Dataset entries
--- START ---
Lemma skipping_setup_run t f w hs :
  ut_setup_func (ts_test t) = Some f -> setup_skips f -> resting w hs -> ts_state t <> NULL ->
  test_result t CM_TEST_ERROR w hs (fun k => k <> 0) (cmocka_run_one_tests t w).
Proof.
  intros Ef Hf Hrs Hst.
  change (cmocka_run_one_tests t) with (rt ← run_setup t; let '(rc, t) := rt in rest_of_test rc t).
  assert (check_point_allocated_blocks w = (Ret (last_block hs), w)) as Rc.
  { unfold check_point_allocated_blocks. mrun (get_list_run w _ (rs_heap _ _ Hrs)). apply heap_prev, Hrs. }
  destruct (function_leaves f _ (test_name (ts_test t)) None (Some f) None (ts_state t) (last_block hs) w hs Hf Hrs Hst
    (fun name addr cp w1 w2 => setup_jumped name f addr cp w1 w2)) as (hs1 & w1 & w2 & w3 & _ & Hk & R3 & Hrs3 & Hk3 & Ho).
  destruct (prints_cmocka_print_error "Test setup failed" w3) as (w4 & R4 & Q4).
  assert (run_setup t w = (Ret (-1, with_status CM_TEST_ERROR (with_check_point (last_block hs) t)), w4)) as R.
  { unfold run_setup. rewrite Ef. mrun Rc. cbn [ts_test ts_state with_check_point]. mrun R3. cbn [Z.eqb negb]. by mrun R4. }
  mrun R. destruct (resting_quiet _ _ _ Q4 Hrs3) as [Hrs4 Hk4].
  unfold rest_of_test. destruct (clock_run w4) as [start Rs]. mrun Rs. cbn [Z.eqb]. mprim. set (w5 := set_clock _ w4).
  destruct (clock_run w5) as [finish Rf]. mrun Rf. unfold run_teardown.
  destruct (ut_teardown_func _); cbn [Z.eqb]; do 3 mprim;
    (eexists _, _, _, hs1; split_and!; [done|done|by apply resting_message, resting_clock, resting_clock|by cbn; rewrite Hk4, Hk3|];
     etrans; [exact Ho|]; etrans; [by apply quiet_others|by apply same_others]).
Qed.

Lemma failing_function_run t g w hs :
  ut_setup_func (ts_test t) = None -> ut_test_func (ts_test t) = Some g -> ut_teardown_func (ts_test t) = None ->
  function_fails g -> resting w hs -> ts_state t <> NULL ->
  test_result t (if global_skip_test w =? 0 then CM_TEST_FAILED else CM_TEST_SKIPPED) w hs (fun k => k = 0)
    (cmocka_run_one_tests t w).
Proof.
  intros Es Eg Et Hg Hrs Hst.
  change (cmocka_run_one_tests t) with (rt ← run_setup t; let '(rc, t) := rt in rest_of_test rc t).
  assert (run_setup t w = (Ret (0, t), w)) as R by (unfold run_setup; by rewrite Es). mrun R. unfold rest_of_test. destruct (clock_run w) as [start Rs]. mrun Rs. cbn [Z.eqb]. set (w0 := set_clock _ w).
  destruct (function_leaves g _ (test_name (ts_test t)) (Some g) None None (ts_state t) NULL w0 hs Hg (resting_clock _ _ Hrs) Hst
    (fun name addr cp w1 w2 => function_jumped name g None None addr cp w1 w2))
    as (hs1 & w1 & w2 & w3 & He & Hk & R3 & Hrs3 & Hk3 & Ho).
  assert (global_skip_test w3 = global_skip_test w) as Hk' by (rewrite Hk3, Hk; apply (et_flags _ _ _ He)).
  assert (exists w4, run_test t w0 =
    (Ret (with_status (if global_skip_test w =? 0 then CM_TEST_FAILED else CM_TEST_SKIPPED) t), w4) /\
    resting w4 (hs ++ hs1) /\ global_skip_test w4 = 0 /\ others (ts_state t) w3 w4) as (w4 & R4 & Hrs4 & Hk4 & Ho4).
  { unfold run_test. rewrite Eg. mrun R3. cbn [Z.eqb]. mprim. rewrite Hk'. destruct (global_skip_test w =? 0) eqn:E; cbn [negb].
    - exists w3. zbool. split_and!; [done|done|congruence|done].
    - mprim. eexists. split_and!; [done|by apply resting_skip|done|by apply same_others]. }
  mrun R4. destruct (clock_run w4) as [finish Rf]. mrun Rf. unfold run_teardown. cbn [ts_test with_runtime with_status]. rewrite Et.
  do 3 mprim. eexists _, _, _, hs1. split_and!; [done|done|by apply resting_message, resting_clock|done|].
  etrans; [|etrans; [exact Ho4|by apply same_others] ]. etrans; [|exact Ho]. by apply same_others.
Qed.

(** ** Two tests *)

(** One iteration of the loop over the tests. *)
Lemma execute_step i t n w hs s flag c (ts : list CMUnitTestState) :
  resting w hs -> vars_at NULL w i (S n) ->
  (forall w', resting w' hs -> global_skip_test w' = global_skip_test w ->
     test_result (fresh_test i t) s w' hs flag (cmocka_run_one_tests (fresh_test i t) w')) ->
  exists t' c1 w1 hs1, ts_status t' = s /\ resting w1 (hs ++ hs1) /\ flag (global_skip_test w1) /\ vars_at NULL w1 (S i) n /\
    execute_tests i (fresh_test i t :: ts) c w = (rest ← execute_tests (S i) ts c1; mret (t' :: rest.1, rest.2)) w1.
Proof.
  intros Hrs Hv Ht. cbn [execute_tests].
  destruct (speaks_cmprintf PRINTF_TEST_START (S i) (test_name t) None w) as (w1 & R1 & T1). mrun R1.
  destruct (resting_talks _ _ _ T1 Hrs) as [Hrs1 Hk1].
  assert (vars_at NULL w1 i (S n)) as Hv1 by (by destruct T1 as (? & ? & ? & ? & ? & ? & ? & ? & ? & ? & ->)).
  destruct (init_state_vars NULL i t n w1 Hv1) as (v & R2 & Ho2 & _). rewrite init_state_first. mrun R2.
  destruct (Ht (set_state_vars v w1)) as (rc & t' & w3 & hs1 & R3 & Hs & Hrs3 & Hf & Ho3); [by apply (resting_same w1)|done|].
  mrun R3. destruct (count_result rc t' c) as [ [ty msg] c1].
  destruct (speaks_cmprintf ty (S i) (test_name t) msg w3) as (w4 & R4 & T4). mrun R4.
  destruct (resting_talks _ _ _ T4 Hrs3) as [Hrs4 Hk4]. exists t', c1, w4, hs1. split_and!; [done..|by rewrite Hk4| |done].
  assert (vars_at NULL w3 (S i) n) as Hv3 by (by eapply vars_at_next; [|etrans]).
  by destruct T4 as (? & ? & ? & ? & ? & ? & ? & ? & ? & ? & ->).
Qed.

(** C40: [skip] in a setup function hides the next failure: if the setup of a
    test calls [skip], that test is an error, whatever its other functions would
    do, and a test after it whose function fails has the status of a skipped
    test; no failure is counted.  The same failing test is counted as a failure
    when it comes first. *)
Theorem skip_in_setup_hides_failure t1 t2 f g w hs :
  ut_setup_func t1 = Some f -> setup_skips f ->
  ut_setup_func t2 = None -> ut_test_func t2 = Some g -> ut_teardown_func t2 = None -> function_fails g ->
  idle w hs -> no_abort w -> vars_ready w 0 2 ->
  (exists ts c w', execute_tests 0 (imap fresh_test [t1; t2]) no_totals w = (Ret (ts, c), w') /\
     ts_status <$> ts = [CM_TEST_ERROR; CM_TEST_SKIPPED] /\ total_failed c = 0%nat /\ total_skipped c = 1%nat) /\
  (exists ts c w', execute_tests 0 (imap fresh_test [t2]) no_totals w = (Ret (ts, c), w') /\
     ts_status <$> ts = [CM_TEST_FAILED] /\ total_failed c = 1%nat).
Proof.
  intros Ef Hf Es Eg Et Hg Hid Ha Hv. pose proof (idle_resting _ _ Hid Ha) as Hrs.
  assert (global_skip_test w = 0) as Hk by apply Hid. change (imap fresh_test ?l) with (imap (fun k => fresh_test (0 + k)) l).
  split.
  - destruct (execute_step 0 t1 1 w hs CM_TEST_ERROR (fun k => k <> 0) no_totals [fresh_test 1 t2] Hrs Hv)
      as (s1 & c1 & w1 & hs1 & E1 & Hrs1 & Hk1 & Hv1 & R1); [intros; by eapply skipping_setup_run|].
    destruct (execute_step 1 t2 0 w1 _ CM_TEST_SKIPPED (fun k => k = 0) c1 [] Hrs1 Hv1)
      as (s2 & c2 & w2 & hs2 & E2 & _ & _ & _ & R2).
    { intros w' Hrs' Hk'. apply Z.eqb_neq in Hk1. rewrite <-Hk' in Hk1.
      pose proof (failing_function_run (fresh_test 1 t2) g w' _ Es Eg Et Hg Hrs' ltac:(done)) as H2. by rewrite Hk1 in H2. }
    assert (execute_tests 0 (imap fresh_test [t1; t2]) no_totals w = (Ret ([s1; s2], c2), w2)) as R.
    { etrans; [exact R1|]. by mrun R2. }
    exists [s1; s2], c2, w2. split; [exact R|].
    destruct (execute_tests_counted _ _ _ _ _ _ _ R) as (_ & (_ & _ & Hcf & _ & Hcs) & _).
    rewrite Hcf, Hcs, !with_count_statuses. cbn [fmap list_fmap]. by rewrite E1, E2.
  - destruct (execute_step 0 t2 0 w hs CM_TEST_FAILED (fun k => k = 0) no_totals [] Hrs) as (s2 & c2 & w2 & hs2 & E2 & _ & _ & _ & R2).
    { destruct Hv as [Hg' Hv]. split; [done|]. intros k Hlt. apply Hv. lia. }
    { intros w' Hrs' Hk'. pose proof (failing_function_run (fresh_test 0 t2) g w' _ Es Eg Et Hg Hrs' ltac:(done)) as H2.
      by rewrite Hk', Hk in H2. }
    assert (execute_tests 0 (imap fresh_test [t2]) no_totals w = (Ret ([s2], c2), w2)) as R by exact R2.
    exists [s2], c2, w2. split; [exact R|].
    destruct (execute_tests_counted _ _ _ _ _ _ _ R) as (_ & (_ & _ & Hcf & _) & _).
    rewrite Hcf, with_count_statuses. cbn [fmap list_fmap]. by rewrite E2.
Qed.

(** ** A value of another type *)

(** In [w2] the next value of [f], with the count [c], is of another type than
    [n]; the test goes on as it was started in [w1]. *)
Definition mismatched w1 w2 hs f n (c : Z) : Prop :=
  exists a sv q, consistent w2 a hs /\ refcounts_ok 1 (returns a) /\
    tree_get 1 [f] (returns a) = Some (c, sv, q) /\ c <> 0 /\ sv_name sv <> Some n /\
    global_running_test w2 <> 0 /\ undisturbed w2 /\ default_signal_functions w2 = default_signal_functions w1.

(** The test function which does [m] and then gets a value of type [n]. *)
Definition mismatching (m : ptr -> CM unit) f loc line_ n (k : Z -> CM unit) : CMUnitTestFunction :=
  fun addr => m addr;; v ← _mock f loc line_ (Some n); k v.

(** C39: A value of the wrong type is freed twice.  A test gets, after any
    preparation [m], a value that was declared under another type name.  If this
    was the last use of the value, the test fails, whatever it would have done
    next.  Otherwise [_mock] frees a value that is still queued, and the
    runner, which tears the queues down after the failure, frees it again: the
    run of the test is undefined behaviour. *)
Theorem mismatching_test_frees_twice m k f loc line_ n c name st cp w hs :
  idle w hs ->
  (forall w1, started w1 hs -> exists w2 hs1, m (state_arg st) w1 = (Ret tt, w2) /\ mismatched w1 w2 (hs ++ hs1) f n c) ->
  exists w', cmocka_run_one_test_or_fixture name (Some (mismatching m f loc line_ n k)) None None st cp w =
    (if c =? 1 then Ret (-1) else Undef, w').
Proof.
  intros [Hh Hb Hs Hrun Hu] Hm.
  destruct (run_one_start w hs name (Some (mismatching m f loc line_ n k)) None None st cp Hh Hb Hs)
    as (w1 & Hc1 & Hr1 & _ & _ & Hd1 & Hk1 & Hs1 & He1 & _ & ->). fold (state_arg st).
  destruct (Hm w1) as (w2 & hs1 & Rm & a & sv & q & Hc2 & Hrc & Hget & Hc & Hn & Hr2 & Hu2 & Hd2).
  { split; [done..|]. unfold undisturbed, abort_requested. by rewrite Hk1, Hs1, He1. }
  destruct (mock_mismatch_frees_twice w2 a f loc line_ n sv c q (cs_mocks _ _ _ Hc2) Hrc Hget Hc Hn) as (w3 & R3 & Hk3 & Hone & Htwice).
  assert (mismatching m f loc line_ n k (state_arg st) w1 = (LongJmp, w3)) as Rf.
  { unfold mismatching. mrun Rm. apply bind_longjmp. rewrite R3. f_equal. apply exit_longjmp; [apply Hu2|done]. }
  destruct (Hk3) as (_ & _ & _ & Hd3 & _ & _ & Hs3 & _ & _). destruct Hu2 as (_ & Hs2 & _).
  assert (setjmp (run_test_body name (Some (mismatching m f loc line_ n k)) None None (state_arg st) (point hs cp)) test_failed w1 =
    (Ret (-1), set_global_running_test 0 w3)) as R.
  { rewrite (function_jumped name _ None None _ _ _ _ Rf). apply test_failed_run. congruence. }
  destruct (Z.eqb_spec c 1) as [->|Hne].
  - pose proof (consistent_kept _ _ _ _ _ Hc2 Hk3 (Hone eq_refl)) as Hc3.
    destruct (finish_run _ w1 (-1) _ (mkExpectations q (params a) (calls a)) (hs ++ hs1) (disposition w) R) as (w' & R' & _);
      [done|by apply (consistent_same w3)|exact (eq_trans Hd3 (eq_trans Hd2 Hd1))|]. by exists w'.
  - destruct (Htwice Hne (set_global_running_test 0 w3)) as (w' & R'); [done|]. exists w'.
    unfold finish. mrun R. by apply bind_undef.
Qed.
End faults.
--- END ---
BRIEF
Begin with the line above that has "destruct (init_state_vars NULL" and continue through the line that has "destruct (Ht (set_state_vars", setting each one down exactly. Stop there.

TASK RESULT
  destruct (init_state_vars NULL i t n w1 Hv1) as (v & R2 & Ho2 & _). rewrite init_state_first. mrun R2.
  destruct (Ht (set_state_vars v w1)) as (rc & t' & w3 & hs1 & R3 & Hs & Hrs3 & Hf & Ho3); [by apply (resting_same w1)|done|].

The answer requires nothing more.